Published in final edited form as: Int J Obes (Lond). 2023 Jul 6;47(9):761–763. doi: 10.1038/s41366-023-01334-0

Filling a gap in care: addressing obesity in transgender and gender diverse patients

John Michael Taormina 1,2,3,, Sean J Iwamoto 1,2,3,4
PMCID: PMC11210399  NIHMSID: NIHMS2003885  PMID: 37414875

Abstract

Transgender and gender diverse (TGD) adults are more likely to have obesity compared to cisgender peers. Based on surveys, the TGD population experiences disparities in healthy lifestyle behaviors (e.g., physical activity, screen time) compared to reference groups. They also face significant socioeconomic and healthcare barriers to accessing affirming care and gender minority stress, potentially contributing to increased weight. Gender-affirming hormone therapy is associated with changes in body composition and increased weight, which may impact cardiometabolic risk trajectory. Obesity can also be a barrier to gender-affirming surgeries, and affirming weight management services tailored to TGD patients are an important gap in healthcare to address. This Perspective briefly reviews current literature on the unique barriers experienced by TGD people and their identified needs regarding weight management interventions. It also suggests areas for future research to best fill this gap in healthcare and research while supporting the provision of lifesaving gender-affirming care.

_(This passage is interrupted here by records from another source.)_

(** * mt32-pi: the SSD1306 OLED driver (src/lcd/ssd1306.cpp)

    A shallow embedding of the driver's font conversion, pixel addressing,
    glyph and text rendering, level meters and bus protocol, followed by the
    properties proved about them.
    The parsers of option values of src/config.cpp follow the driver, in a
    part of their own.

    Conventions.
    - A [u8], [u16], [char] or [size_t] value is a [Z]; every conversion to a
      narrower type the source performs is written out with [u8] or [u16].
    - Arrays are lists, indexed through [load] and [store], which report an
      access outside the array as undefined behaviour.
    - A member function is a function from the driver object to a [result]
      holding the updated object. *)

From Stdlib Require Import ZArith Lia List Bool.
From stdpp Require Import base list.
From Stdlib Require String Ascii.
From stdpp Require Import gmap.

Local Open Scope Z_scope.

(** ** Machine integers *)

(** Conversion to [u8] (assignment to a [u8] object). *)
Definition u8 (z : Z) : Z := z mod 2 ^ 8.

(** Conversion to [u16]. *)
Definition u16 (z : Z) : Z := z mod 2 ^ 16.

(** ** Outcomes of running a member function

    [Ok] carries the value computed; [AssertionFailed] is a failed
    [assert]; [Undefined] is behaviour the C++ standard leaves undefined
    (an array access out of bounds, a shift by a negative count, a call
    through a null pointer). *)
Inductive result (A : Type) : Type :=
| Ok (a : A)
| AssertionFailed
| Undefined.

Arguments Ok {A} a.
Arguments AssertionFailed {A}.
Arguments Undefined {A}.

#[global] Instance result_ret : MRet result := fun A a => Ok a.

#[global] Instance result_bind : MBind result := fun A B f m =>
  match m with
  | Ok a => f a
  | AssertionFailed => AssertionFailed
  | Undefined => Undefined
  end.

(** A [for] loop over the indices [idx], threading the state [s]. *)
Fixpoint for_each {S : Type} (idx : list Z) (body : Z -> S -> result S) (s : S)
  : result S :=
  match idx with
  | [] => Ok s
  | i :: rest => s' ← body i s; for_each rest body s'
  end.

(** [a << n] on [int] operands: undefined for a negative count or one that
    reaches the width of [int]. *)
Definition shl (a n : Z) : result Z :=
  if (0 <=? n) && (n <? 32) then Ok (Z.shiftl a n) else Undefined.

(** ** Arrays *)

(** [a[i]] read. *)
Definition load (a : list Z) (i : Z) : result Z :=
  if 0 <=? i then
    match a !! Z.to_nat i with
    | Some v => Ok v
    | None => Undefined
    end
  else Undefined.

(** [a[i] = v]; the value is converted to the element type [u8]. *)
Definition store (a : list Z) (i : Z) (v : Z) : result (list Z) :=
  if (0 <=? i) && (i <? Z.of_nat (length a))
  then Ok (<[Z.to_nat i := u8 v]> a)
  else Undefined.

(** ** Compile-time font conversion *)

(** [CharData] is [u8[8]]: the eight rows of a glyph, six pixels each.  The
    array has eight elements by its type; a row absent from the list reads
    as 0. *)
Definition CharData : Type := list Z.

Definition row (cd : CharData) (i : Z) : Z := nth (Z.to_nat i) cd 0.

(** [SingleColumn]: collect bit [5 - nColumn] of every row.  [Font] calls
    it for the columns 0 to 5 only, so every shift count is one of 0 to 7. *)
Definition SingleColumn (cd : CharData) (nColumn : Z) : Z :=
  let bit := u8 (5 - nColumn) in
  fold_left
    (fun column i =>
       u8 (Z.lor column (Z.shiftl (Z.land (Z.shiftr (row cd i) bit) 1) i)))
    (seqZ 0 8) 0.

(** [DoubleColumn]: duplicate every bit of the single column into two
    adjacent bits of a 16-bit value. *)
Definition DoubleColumn (cd : CharData) (nColumn : Z) : Z :=
  let singleColumn := SingleColumn cd nColumn in
  fold_left
    (fun column i =>
       let bit := Z.b2z (negb (Z.land (Z.shiftr singleColumn i) 1 =? 0)) in
       u16 (Z.lor column
              (Z.lor (Z.shiftl bit (i * 2)) (Z.shiftl bit (i * 2 + 1)))))
    (seqZ 0 8) 0.
(** ** The invariant and the bytes held *)

(** The capacity is an allocation size, far below the address space. *)
Definition buffer_wf (b : uk_vsock_buffer) : Prop :=
  0 < b_capacity b < 2 ^ 62 /\ zlen (b_buf b) = b_capacity b /\
  0 <= b_head b < b_capacity b /\ 0 <= b_count b <= b_capacity b /\
  0 <= b_total_processed b < 2 ^ 64.

(** The bytes in the order in which they will be read. *)
Definition contents (b : uk_vsock_buffer) : list Z :=
  slice (b_head b) (b_count b) (b_buf b ++ b_buf b).

Section buffer.
Implicit Types b : uk_vsock_buffer.

Lemma lookup_contents b i :
  buffer_wf b ->
  contents b !! i =
    if decide (Z.of_nat i < b_count b)
    then b_buf b !! Z.to_nat ((b_head b + Z.of_nat i) mod b_capacity b) else None.
Proof.
  intros (Hc & Hl & Hh & Hn & _). unfold contents. rewrite lookup_slice.
  case_decide as Hi; [|done]. rewrite mod_once by lia. unfold zlen in Hl.
  destruct (Z.ltb_spec (b_head b + Z.of_nat i) (b_capacity b)).
  - rewrite lookup_app_l by lia. f_equal. lia.
  - rewrite lookup_app_r by lia. f_equal. lia.
Qed.

Lemma zlen_contents b : buffer_wf b -> zlen (contents b) = b_count b.
Proof.
  intros (? & ? & ? & ? & _). unfold contents. apply zlen_slice; [lia..|].
  rewrite zlen_app. lia.
Qed.

(** What a copy of [nb] behind [n] bytes does to the array. *)
Definition ring_write b (buf : list Z) (n : Z) (nb : list Z) : list Z :=
  let p := (b_head b + n) mod b_capacity b in
  let k := Z.min (zlen nb) (b_capacity b - p) in
  splice 0 (slice k (zlen nb - k) nb) (splice p (slice 0 k nb) buf).

(** The same ring with another array and another count. *)
Definition with_bytes b (buf : list Z) (n : Z) : uk_vsock_buffer :=
  mk_buffer buf (b_head b) n (b_capacity b) (b_total_processed b).

Lemma ring_write_contents b buf n nb :
  buffer_wf (with_bytes b buf n) -> n + zlen nb <= b_capacity b ->
  buffer_wf (with_bytes b (ring_write b buf n nb) (n + zlen nb)) /\
  contents (with_bytes b (ring_write b buf n nb) (n + zlen nb)) =
    contents (with_bytes b buf n) ++ nb.
Proof.
  intros Hwf Hn. pose proof Hwf as (Hc & Hl & Hh & Hcnt & Ht). cbn in Hc, Hl, Hh, Hcnt, Ht.
  unfold ring_write. rewrite mod_once by lia.
  set (p := if _ <? _ then _ else _). set (k := Z.min _ _).
  assert (Hp : 0 <= p < b_capacity b) by (subst p; case_match; lia).
  pose proof (zlen_nonneg nb) as Hnb.
  assert (Hk : zlen (slice 0 k nb) = k) by (apply zlen_slice; lia).
  assert (Hk' : zlen (slice k (zlen nb - k) nb) = zlen nb - k) by (apply zlen_slice; lia).
  assert (Hs : zlen (splice p (slice 0 k nb) buf) = b_capacity b)
    by (rewrite zlen_splice; lia).
  assert (Hwf' : buffer_wf (with_bytes b (splice 0 (slice k (zlen nb - k) nb)
                     (splice p (slice 0 k nb) buf)) (n + zlen nb))).
  { unfold buffer_wf. cbn. split_and!; try lia. rewrite zlen_splice; lia. }
  split; [done|]. apply list_eq. intros i.
  pose proof (zlen_contents _ Hwf) as Hlen. unfold zlen in Hlen. cbn in Hlen.
  rewrite lookup_contents by done. cbn [with_bytes b_buf b_head b_count b_capacity].
  rewrite !lookup_splice by lia. rewrite Hk, Hk', !lookup_slice.
  destruct (decide (Z.of_nat i < n)).
  - rewrite lookup_app_l, lookup_contents by (done || lia). cbn.
    rewrite mod_once by lia. subst p k.
    rewrite !(decide_True (P := Z.of_nat i < _)) by lia.
    repeat case_match; try lia; done.
  - rewrite lookup_app_r by lia. case_decide as Hi.
    + rewrite mod_once by lia. subst p k.
      repeat case_match; try lia; f_equal; lia.
    + symmetry. apply lookup_ge_None. unfold zlen in *. lia.
Qed.
Lemma append_fits_spec b nbs a :
  buffer_wf b -> Forall (fun nb => zlen nb < 2 ^ 16) nbs ->
  0 <= a <= b_capacity b - b_count b ->
  append_fits b nbs a = (a + zlen (concat nbs) <=? b_capacity b - b_count b).
Proof.
  intros (Hc & _ & _ & Hn & _) Hall. revert a.
  induction Hall as [|nb nbs Hnb Hall IH]; intros a Ha; cbn [append_fits].
  { symmetry. apply Z.leb_le. unfold zlen. cbn. lia. }
  rewrite zlen_concat_cons. pose proof (zlen_nonneg nb). pose proof (zlen_nonneg (concat nbs)).
  rewrite !wrap_small by lia. case_match; [lia|]. rewrite IH by lia. lia.
Qed.

Lemma append_copy_spec b buf nbs a :
  buffer_wf (with_bytes b buf (b_count b + a)) -> 0 <= a -> 0 <= b_count b ->
  b_count b + a + zlen (concat nbs) <= b_capacity b ->
  exists buf', append_copy b buf nbs a = Some (buf', a + zlen (concat nbs)) /\
    let b' := with_bytes b buf' (b_count b + (a + zlen (concat nbs))) in
    buffer_wf b' /\ contents b' = contents (with_bytes b buf (b_count b + a)) ++ concat nbs.
Proof.
  revert buf a. induction nbs as [|nb nbs IH]; intros buf a Hwf Ha Hc Hfit.
  { exists buf. unfold zlen. cbn. by rewrite Z.add_0_r, app_nil_r. }
  pose proof Hwf as (Hcap & Hl & Hh & Hcnt & _). cbn in Hcap, Hl, Hh, Hcnt.
  rewrite zlen_concat_cons in *. pose proof (zlen_nonneg nb). pose proof (zlen_nonneg (concat nbs)).
  destruct (ring_write_contents b buf (b_count b + a) nb Hwf) as [Hwf' Hcon]; [lia|].
  destruct (IH (ring_write b buf (b_count b + a) nb) (a + zlen nb)) as (buf' & Hcopy & Hb' & Hcon');
    [by rewrite Z.add_assoc|lia..|].
  exists buf'. cbv zeta in *. rewrite !Z.add_assoc in *. split; [|by rewrite Hcon', Hcon, <- app_assoc].
  cbn [append_copy]. destruct (Z.eqb_spec (b_capacity b) 0); [lia|].
  rewrite (wrap_small 64 (b_head b + _ + _)) by lia.
  pose proof (Z.mod_pos_bound (b_head b + b_count b + a) (b_capacity b)).
  unfold ring_write in Hcopy. rewrite !Z.add_assoc in Hcopy.
  set (p := (_ + _ + _) mod _) in *. rewrite (wrap_small 64 (_ - p)) by lia.
  set (k := Z.min _ _) in *. rewrite (wrap_small 64 (a + _)) by lia.
  assert (Hk : zlen (slice 0 k nb) = k) by (apply zlen_slice; lia).
  assert (Hs : zlen (splice p (slice 0 k nb) buf) = b_capacity b) by (rewrite zlen_splice; lia).
  rewrite (memread_Some 0 k) by lia. cbn. rewrite memcpy_Some by lia. cbn.
  destruct (Z.ltb_spec k (zlen nb)) as [Hlt|Hge].
  - assert (Hk' : zlen (slice k (zlen nb - k) nb) = zlen nb - k) by (apply zlen_slice; lia).
    rewrite memread_Some by lia. cbn. rewrite memcpy_Some by lia. done.
  - assert (Hnil : slice k (zlen nb - k) nb = []).
    { replace (zlen nb - k) with 0 by lia. apply slice_0. }
    rewrite Hnil in Hcopy. done.
Qed.
(** The outcome of an append: the chain is behind the older bytes, or it does
    not fit and the buffer is untouched. *)
Lemma uk_vsock_buffer_append_spec b nbs :
  buffer_wf b -> Forall (fun nb => zlen nb < 2 ^ 16) nbs ->
  exists rc b', uk_vsock_buffer_append b nbs = Some (rc, b') /\ buffer_wf b' /\
    b_capacity b' = b_capacity b /\ b_total_processed b' = b_total_processed b /\
    if zlen (concat nbs) <=? b_capacity b - b_count b
    then rc = 0 /\ contents b' = contents b ++ concat nbs
    else rc = - ENOSPC /\ b' = b.
Proof.
  intros Hwf Hall. pose proof Hwf as (Hc & Hl & Hh & Hn & Ht).
  unfold uk_vsock_buffer_append. rewrite append_fits_spec, Z.add_0_l by (done || lia).
  destruct (Z.leb_spec (zlen (concat nbs)) (b_capacity b - b_count b)).
  2: { exists (- ENOSPC), b. done. }
  pose proof (zlen_nonneg (concat nbs)).
  assert (Hb : with_bytes b (b_buf b) (b_count b + 0) = b)
    by (unfold with_bytes; rewrite Z.add_0_r; by destruct b).
  destruct (append_copy_spec b (b_buf b) nbs 0) as (buf' & -> & Hwf' & Hcon);
    [by rewrite Hb|lia..|].
  rewrite Hb in Hcon. cbn. rewrite Z.add_0_l in *. rewrite wrap_small by lia.
  eexists 0, _. split; [done|]. split; [exact Hwf'|]. split_and!; [done..|exact Hcon].
Qed.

In 2011, the U.S. Institute of Medicine identified obesity as an important health problem among gender and sexual minority people [1]. This includes transgender and gender diverse (TGD) individuals who have gender identities that differ from their sex assigned at birth. TGD adults are more like to have obesity compared to cisgender populations based on Veterans Health Administration records (adjusted odds ratio 1.58 [95% Cl 1.48–1.70]) and Medicare claims (31.3% vs. 17.2%, respectively) [2, 3]. Contemporaneously, lifetime prevalence of disordered eating is high among transgender men and women (10.6% and 8.1%, respectively), particularly anorexia and bulimia, due to internalized societal ideals of gender-specific body norms [4]. Thus, it is crucial for medical providers to become competent in culturally appropriate healthy weight management services to reduce the prevalence and comorbidities of overweight and obesity in this population.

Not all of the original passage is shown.